===== Records for the exercise
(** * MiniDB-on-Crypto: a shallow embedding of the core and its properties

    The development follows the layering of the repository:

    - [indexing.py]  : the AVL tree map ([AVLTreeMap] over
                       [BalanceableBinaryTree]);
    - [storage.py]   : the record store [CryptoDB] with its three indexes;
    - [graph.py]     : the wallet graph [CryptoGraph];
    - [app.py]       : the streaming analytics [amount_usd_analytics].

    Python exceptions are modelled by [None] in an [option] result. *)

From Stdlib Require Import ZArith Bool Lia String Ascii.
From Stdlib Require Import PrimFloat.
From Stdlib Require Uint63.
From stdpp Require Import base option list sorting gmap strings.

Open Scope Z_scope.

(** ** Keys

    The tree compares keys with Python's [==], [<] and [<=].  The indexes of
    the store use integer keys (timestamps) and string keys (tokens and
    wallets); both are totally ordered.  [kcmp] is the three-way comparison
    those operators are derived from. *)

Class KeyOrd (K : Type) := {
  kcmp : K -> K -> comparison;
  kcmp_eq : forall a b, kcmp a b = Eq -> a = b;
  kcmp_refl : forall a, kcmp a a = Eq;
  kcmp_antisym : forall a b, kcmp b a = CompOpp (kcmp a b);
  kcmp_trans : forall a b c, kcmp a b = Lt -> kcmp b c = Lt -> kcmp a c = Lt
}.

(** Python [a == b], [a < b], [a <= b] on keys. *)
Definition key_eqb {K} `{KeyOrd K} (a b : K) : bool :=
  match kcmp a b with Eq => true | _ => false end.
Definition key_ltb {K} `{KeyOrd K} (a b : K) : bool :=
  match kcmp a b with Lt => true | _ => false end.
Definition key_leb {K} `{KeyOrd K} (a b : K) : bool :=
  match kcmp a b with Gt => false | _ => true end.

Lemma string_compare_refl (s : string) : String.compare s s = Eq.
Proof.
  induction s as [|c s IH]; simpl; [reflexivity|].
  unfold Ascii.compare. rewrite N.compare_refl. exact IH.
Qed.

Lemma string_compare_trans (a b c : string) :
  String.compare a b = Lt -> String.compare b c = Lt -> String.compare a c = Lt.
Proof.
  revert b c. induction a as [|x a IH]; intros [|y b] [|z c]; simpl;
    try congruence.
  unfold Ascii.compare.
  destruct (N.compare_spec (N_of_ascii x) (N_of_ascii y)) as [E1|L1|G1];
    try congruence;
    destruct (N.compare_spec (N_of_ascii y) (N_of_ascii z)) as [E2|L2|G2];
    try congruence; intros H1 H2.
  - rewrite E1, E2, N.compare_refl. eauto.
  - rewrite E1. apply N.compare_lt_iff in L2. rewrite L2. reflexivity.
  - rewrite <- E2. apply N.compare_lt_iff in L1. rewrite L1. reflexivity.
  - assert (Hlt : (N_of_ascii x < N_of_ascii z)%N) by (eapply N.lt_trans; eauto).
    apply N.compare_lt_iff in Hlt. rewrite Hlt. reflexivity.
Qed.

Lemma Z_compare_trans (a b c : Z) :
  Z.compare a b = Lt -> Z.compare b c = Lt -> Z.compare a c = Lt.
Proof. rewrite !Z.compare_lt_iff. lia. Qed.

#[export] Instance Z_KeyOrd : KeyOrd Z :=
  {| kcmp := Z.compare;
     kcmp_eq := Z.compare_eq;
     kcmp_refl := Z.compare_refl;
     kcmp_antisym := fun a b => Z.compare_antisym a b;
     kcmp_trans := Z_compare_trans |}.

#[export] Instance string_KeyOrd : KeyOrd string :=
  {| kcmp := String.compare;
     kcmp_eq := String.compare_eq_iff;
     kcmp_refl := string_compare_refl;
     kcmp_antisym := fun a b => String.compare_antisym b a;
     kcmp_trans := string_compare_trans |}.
==========
===== Records for the exercise
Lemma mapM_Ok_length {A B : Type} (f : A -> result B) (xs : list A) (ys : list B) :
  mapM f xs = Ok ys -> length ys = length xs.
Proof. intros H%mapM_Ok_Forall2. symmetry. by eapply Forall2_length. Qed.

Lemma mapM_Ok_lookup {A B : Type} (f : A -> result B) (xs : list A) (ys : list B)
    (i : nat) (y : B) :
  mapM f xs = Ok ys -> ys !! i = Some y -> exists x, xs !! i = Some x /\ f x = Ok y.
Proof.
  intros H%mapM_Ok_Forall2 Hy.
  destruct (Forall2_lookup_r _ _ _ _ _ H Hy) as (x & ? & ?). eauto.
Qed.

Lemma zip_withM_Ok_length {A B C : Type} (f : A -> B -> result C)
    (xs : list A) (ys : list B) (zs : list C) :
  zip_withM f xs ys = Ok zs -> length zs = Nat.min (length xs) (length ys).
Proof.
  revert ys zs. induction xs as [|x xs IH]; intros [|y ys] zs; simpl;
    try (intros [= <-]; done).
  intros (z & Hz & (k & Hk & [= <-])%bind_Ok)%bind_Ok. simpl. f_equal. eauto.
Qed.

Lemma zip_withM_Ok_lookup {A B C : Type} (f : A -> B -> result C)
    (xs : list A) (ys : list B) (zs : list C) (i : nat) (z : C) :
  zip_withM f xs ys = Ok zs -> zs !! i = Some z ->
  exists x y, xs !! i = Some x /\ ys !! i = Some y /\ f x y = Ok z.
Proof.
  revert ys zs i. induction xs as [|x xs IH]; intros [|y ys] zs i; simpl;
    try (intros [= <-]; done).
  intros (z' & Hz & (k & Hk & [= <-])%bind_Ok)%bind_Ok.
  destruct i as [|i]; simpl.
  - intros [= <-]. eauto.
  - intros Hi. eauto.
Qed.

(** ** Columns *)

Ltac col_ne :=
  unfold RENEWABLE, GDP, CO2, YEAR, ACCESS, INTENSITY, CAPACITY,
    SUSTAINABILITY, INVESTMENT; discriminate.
==========
Working through the records above, copy each line in which "indexes" is found.

    - [storage.py]   : the record store [CryptoDB] with its three indexes;
    The tree compares keys with Python's [==], [<] and [<=].  The indexes of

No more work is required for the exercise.